What the exercise asks | Please count the lines below that hold the word "JNull" and give the count without any other text.

Material provided |
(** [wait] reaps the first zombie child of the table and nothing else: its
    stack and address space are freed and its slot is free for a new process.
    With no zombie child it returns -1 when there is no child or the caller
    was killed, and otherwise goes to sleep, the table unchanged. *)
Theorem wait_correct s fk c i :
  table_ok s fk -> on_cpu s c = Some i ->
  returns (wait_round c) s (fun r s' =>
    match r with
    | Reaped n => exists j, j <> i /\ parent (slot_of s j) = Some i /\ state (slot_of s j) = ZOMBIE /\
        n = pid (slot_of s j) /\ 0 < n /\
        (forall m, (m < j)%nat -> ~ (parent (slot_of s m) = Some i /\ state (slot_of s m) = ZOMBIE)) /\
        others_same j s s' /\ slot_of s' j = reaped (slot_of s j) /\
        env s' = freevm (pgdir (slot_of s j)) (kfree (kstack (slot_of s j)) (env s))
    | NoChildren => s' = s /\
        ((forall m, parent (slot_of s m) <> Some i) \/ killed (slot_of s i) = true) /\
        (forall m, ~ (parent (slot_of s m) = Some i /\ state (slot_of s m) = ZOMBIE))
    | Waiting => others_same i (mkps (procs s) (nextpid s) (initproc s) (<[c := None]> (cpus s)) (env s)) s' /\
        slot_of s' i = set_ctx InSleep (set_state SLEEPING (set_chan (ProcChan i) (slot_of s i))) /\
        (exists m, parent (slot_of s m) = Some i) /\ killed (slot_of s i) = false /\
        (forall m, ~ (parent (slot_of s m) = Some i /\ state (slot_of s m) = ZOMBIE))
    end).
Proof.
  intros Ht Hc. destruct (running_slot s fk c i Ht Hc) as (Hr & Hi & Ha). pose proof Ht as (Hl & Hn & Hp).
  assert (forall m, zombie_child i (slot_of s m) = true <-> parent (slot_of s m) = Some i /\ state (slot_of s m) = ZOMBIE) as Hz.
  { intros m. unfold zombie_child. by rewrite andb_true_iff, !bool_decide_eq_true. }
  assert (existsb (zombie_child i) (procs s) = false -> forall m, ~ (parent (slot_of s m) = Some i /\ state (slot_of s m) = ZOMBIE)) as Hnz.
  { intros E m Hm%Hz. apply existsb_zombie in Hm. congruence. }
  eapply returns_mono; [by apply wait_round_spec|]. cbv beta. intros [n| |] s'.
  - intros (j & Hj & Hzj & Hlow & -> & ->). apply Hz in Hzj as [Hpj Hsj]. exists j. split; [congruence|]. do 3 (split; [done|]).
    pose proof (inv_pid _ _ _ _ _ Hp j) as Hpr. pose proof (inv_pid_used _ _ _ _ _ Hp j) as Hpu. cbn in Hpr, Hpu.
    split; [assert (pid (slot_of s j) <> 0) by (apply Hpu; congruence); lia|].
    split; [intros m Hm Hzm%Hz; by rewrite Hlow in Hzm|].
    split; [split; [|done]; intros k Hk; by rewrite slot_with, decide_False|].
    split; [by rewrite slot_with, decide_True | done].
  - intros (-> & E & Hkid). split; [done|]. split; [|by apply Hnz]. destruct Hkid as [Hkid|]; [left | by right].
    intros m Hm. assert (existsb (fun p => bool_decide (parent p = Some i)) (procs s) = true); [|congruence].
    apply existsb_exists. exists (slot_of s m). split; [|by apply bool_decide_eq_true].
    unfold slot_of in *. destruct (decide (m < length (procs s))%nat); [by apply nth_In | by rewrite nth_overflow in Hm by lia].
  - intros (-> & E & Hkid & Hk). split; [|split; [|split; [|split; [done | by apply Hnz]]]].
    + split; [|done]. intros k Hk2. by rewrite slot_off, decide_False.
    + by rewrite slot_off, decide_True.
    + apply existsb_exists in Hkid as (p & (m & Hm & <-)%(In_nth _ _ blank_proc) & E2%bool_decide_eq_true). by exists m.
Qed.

...

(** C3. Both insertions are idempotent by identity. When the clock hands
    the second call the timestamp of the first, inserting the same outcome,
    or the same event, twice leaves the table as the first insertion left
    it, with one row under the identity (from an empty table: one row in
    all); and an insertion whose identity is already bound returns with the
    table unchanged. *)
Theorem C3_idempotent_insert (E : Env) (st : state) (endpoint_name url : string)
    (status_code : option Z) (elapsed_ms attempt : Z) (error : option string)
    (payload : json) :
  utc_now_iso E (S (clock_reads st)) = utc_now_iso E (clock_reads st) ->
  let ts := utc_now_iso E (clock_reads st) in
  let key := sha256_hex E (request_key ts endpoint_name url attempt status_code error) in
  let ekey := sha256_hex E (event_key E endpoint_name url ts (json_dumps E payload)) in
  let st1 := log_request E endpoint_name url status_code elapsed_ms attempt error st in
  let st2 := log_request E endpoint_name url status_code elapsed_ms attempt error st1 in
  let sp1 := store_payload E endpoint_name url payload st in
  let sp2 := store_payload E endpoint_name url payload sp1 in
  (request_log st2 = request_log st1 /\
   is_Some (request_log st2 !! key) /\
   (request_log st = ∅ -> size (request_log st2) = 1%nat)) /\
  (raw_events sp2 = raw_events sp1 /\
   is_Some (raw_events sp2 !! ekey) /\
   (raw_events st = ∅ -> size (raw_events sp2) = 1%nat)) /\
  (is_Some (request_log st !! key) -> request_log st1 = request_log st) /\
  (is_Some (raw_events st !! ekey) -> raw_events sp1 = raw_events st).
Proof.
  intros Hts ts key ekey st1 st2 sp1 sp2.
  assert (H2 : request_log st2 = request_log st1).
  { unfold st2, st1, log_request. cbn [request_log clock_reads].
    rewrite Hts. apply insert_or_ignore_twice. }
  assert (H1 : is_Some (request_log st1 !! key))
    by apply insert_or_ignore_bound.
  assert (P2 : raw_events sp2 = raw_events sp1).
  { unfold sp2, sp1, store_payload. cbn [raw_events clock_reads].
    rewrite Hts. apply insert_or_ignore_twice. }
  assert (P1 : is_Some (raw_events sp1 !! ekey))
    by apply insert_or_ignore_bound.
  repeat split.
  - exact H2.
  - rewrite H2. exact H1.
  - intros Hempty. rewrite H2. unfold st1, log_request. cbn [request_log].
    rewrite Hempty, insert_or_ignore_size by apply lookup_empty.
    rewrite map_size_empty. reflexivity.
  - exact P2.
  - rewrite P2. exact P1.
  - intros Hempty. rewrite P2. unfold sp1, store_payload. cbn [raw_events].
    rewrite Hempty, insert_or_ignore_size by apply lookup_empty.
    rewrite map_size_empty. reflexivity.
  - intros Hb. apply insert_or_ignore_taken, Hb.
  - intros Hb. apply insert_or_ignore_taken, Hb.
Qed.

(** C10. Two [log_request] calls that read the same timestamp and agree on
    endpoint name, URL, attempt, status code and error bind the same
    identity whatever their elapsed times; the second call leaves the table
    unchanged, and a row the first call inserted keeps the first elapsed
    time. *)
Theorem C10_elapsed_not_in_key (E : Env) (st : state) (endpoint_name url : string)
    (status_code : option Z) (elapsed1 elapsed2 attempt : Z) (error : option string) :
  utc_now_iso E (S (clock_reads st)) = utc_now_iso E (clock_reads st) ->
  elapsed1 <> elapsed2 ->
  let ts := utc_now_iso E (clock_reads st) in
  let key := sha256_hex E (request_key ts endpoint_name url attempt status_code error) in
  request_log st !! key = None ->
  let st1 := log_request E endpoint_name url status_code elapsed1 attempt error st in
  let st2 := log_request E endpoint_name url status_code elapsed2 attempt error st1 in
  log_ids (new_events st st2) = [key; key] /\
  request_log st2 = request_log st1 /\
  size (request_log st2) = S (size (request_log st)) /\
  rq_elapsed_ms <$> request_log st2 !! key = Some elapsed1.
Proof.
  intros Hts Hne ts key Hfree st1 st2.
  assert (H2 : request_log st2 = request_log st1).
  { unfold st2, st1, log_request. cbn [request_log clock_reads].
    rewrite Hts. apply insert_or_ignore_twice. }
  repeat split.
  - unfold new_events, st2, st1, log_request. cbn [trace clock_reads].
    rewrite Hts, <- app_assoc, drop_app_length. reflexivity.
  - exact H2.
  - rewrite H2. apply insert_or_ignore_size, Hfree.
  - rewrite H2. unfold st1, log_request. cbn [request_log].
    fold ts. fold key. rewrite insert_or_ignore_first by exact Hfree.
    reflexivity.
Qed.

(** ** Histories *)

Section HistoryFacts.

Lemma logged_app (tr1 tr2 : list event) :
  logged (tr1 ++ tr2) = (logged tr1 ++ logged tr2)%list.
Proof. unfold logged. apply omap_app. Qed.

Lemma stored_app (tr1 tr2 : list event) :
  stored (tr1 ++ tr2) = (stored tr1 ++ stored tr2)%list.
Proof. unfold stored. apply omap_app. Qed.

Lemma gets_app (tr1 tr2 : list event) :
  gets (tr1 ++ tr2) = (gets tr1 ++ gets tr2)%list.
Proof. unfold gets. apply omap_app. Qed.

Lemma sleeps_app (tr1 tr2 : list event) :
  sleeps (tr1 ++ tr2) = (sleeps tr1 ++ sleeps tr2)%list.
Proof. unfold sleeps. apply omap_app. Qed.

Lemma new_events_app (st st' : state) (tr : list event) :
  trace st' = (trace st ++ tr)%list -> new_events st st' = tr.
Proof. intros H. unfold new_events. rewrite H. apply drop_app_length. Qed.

--

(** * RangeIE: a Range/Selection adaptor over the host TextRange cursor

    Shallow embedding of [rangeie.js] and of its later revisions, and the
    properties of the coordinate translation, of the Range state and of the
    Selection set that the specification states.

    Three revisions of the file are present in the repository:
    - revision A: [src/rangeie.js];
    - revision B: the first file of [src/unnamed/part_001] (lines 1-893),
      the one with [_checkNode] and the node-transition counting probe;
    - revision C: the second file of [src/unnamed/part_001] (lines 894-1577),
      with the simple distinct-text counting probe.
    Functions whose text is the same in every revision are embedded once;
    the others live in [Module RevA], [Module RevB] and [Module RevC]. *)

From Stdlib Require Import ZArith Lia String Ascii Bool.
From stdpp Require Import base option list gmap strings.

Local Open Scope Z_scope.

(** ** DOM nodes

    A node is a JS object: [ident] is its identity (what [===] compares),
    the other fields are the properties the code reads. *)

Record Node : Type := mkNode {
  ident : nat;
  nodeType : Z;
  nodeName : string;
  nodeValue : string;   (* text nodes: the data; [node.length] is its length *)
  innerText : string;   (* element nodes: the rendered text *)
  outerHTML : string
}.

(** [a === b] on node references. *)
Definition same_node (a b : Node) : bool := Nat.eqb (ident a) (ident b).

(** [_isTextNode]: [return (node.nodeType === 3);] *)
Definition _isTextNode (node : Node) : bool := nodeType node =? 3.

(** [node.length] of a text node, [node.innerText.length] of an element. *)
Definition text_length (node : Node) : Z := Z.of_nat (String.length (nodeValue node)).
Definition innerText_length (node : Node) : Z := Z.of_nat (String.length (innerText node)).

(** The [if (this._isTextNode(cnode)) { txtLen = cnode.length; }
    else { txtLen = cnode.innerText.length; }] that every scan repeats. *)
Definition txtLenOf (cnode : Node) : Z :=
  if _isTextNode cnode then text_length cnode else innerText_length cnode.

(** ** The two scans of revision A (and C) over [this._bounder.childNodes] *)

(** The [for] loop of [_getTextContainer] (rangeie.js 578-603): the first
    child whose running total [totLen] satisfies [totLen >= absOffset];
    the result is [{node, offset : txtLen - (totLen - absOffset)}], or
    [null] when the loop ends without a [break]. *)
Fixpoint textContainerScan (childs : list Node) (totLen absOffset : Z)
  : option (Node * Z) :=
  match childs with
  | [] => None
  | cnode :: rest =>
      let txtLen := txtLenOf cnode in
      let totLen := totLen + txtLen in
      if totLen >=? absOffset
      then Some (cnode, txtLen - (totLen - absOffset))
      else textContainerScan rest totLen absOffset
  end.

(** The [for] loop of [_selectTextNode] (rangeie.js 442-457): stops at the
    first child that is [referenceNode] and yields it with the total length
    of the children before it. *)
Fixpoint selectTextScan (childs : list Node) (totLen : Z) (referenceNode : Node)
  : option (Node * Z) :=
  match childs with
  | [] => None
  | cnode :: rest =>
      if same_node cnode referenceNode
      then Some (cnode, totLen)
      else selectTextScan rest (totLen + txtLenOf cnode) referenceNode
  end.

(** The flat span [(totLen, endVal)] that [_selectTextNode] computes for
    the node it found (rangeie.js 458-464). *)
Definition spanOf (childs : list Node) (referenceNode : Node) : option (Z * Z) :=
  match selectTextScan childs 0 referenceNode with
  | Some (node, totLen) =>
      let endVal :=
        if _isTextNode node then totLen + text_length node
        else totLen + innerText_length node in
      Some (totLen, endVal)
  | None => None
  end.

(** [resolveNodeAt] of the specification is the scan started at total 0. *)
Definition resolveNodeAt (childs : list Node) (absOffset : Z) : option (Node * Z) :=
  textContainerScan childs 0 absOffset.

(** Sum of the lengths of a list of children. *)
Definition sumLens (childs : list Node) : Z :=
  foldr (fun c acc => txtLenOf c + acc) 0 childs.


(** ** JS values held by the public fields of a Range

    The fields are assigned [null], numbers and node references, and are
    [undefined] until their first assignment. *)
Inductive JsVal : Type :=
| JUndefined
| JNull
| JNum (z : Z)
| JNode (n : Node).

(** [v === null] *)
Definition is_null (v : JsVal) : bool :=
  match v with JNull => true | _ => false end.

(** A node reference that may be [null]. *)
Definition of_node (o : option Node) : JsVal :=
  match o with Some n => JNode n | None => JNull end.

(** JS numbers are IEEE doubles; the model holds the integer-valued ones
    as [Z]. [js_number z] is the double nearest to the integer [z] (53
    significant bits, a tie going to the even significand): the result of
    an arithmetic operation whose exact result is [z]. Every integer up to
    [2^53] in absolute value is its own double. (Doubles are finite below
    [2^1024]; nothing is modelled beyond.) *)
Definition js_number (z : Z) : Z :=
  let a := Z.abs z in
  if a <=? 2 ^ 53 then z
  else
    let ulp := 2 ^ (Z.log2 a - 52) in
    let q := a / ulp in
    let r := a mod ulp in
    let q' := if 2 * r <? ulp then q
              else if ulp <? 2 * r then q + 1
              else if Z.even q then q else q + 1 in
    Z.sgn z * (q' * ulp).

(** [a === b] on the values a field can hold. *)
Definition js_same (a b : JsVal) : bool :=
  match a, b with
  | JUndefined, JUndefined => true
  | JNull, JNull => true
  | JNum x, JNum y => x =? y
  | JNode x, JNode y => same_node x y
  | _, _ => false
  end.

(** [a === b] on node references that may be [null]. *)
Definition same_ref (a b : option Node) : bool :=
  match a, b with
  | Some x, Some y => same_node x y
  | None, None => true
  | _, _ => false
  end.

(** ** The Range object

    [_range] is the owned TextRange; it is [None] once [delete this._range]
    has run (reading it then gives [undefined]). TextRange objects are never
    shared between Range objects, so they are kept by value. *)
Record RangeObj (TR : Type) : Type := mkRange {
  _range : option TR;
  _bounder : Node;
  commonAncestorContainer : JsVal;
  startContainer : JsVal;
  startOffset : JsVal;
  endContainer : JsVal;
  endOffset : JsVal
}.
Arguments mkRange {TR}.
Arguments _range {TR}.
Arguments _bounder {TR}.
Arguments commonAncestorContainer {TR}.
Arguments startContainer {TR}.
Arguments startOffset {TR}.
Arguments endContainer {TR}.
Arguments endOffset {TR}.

Output for this exercise | 4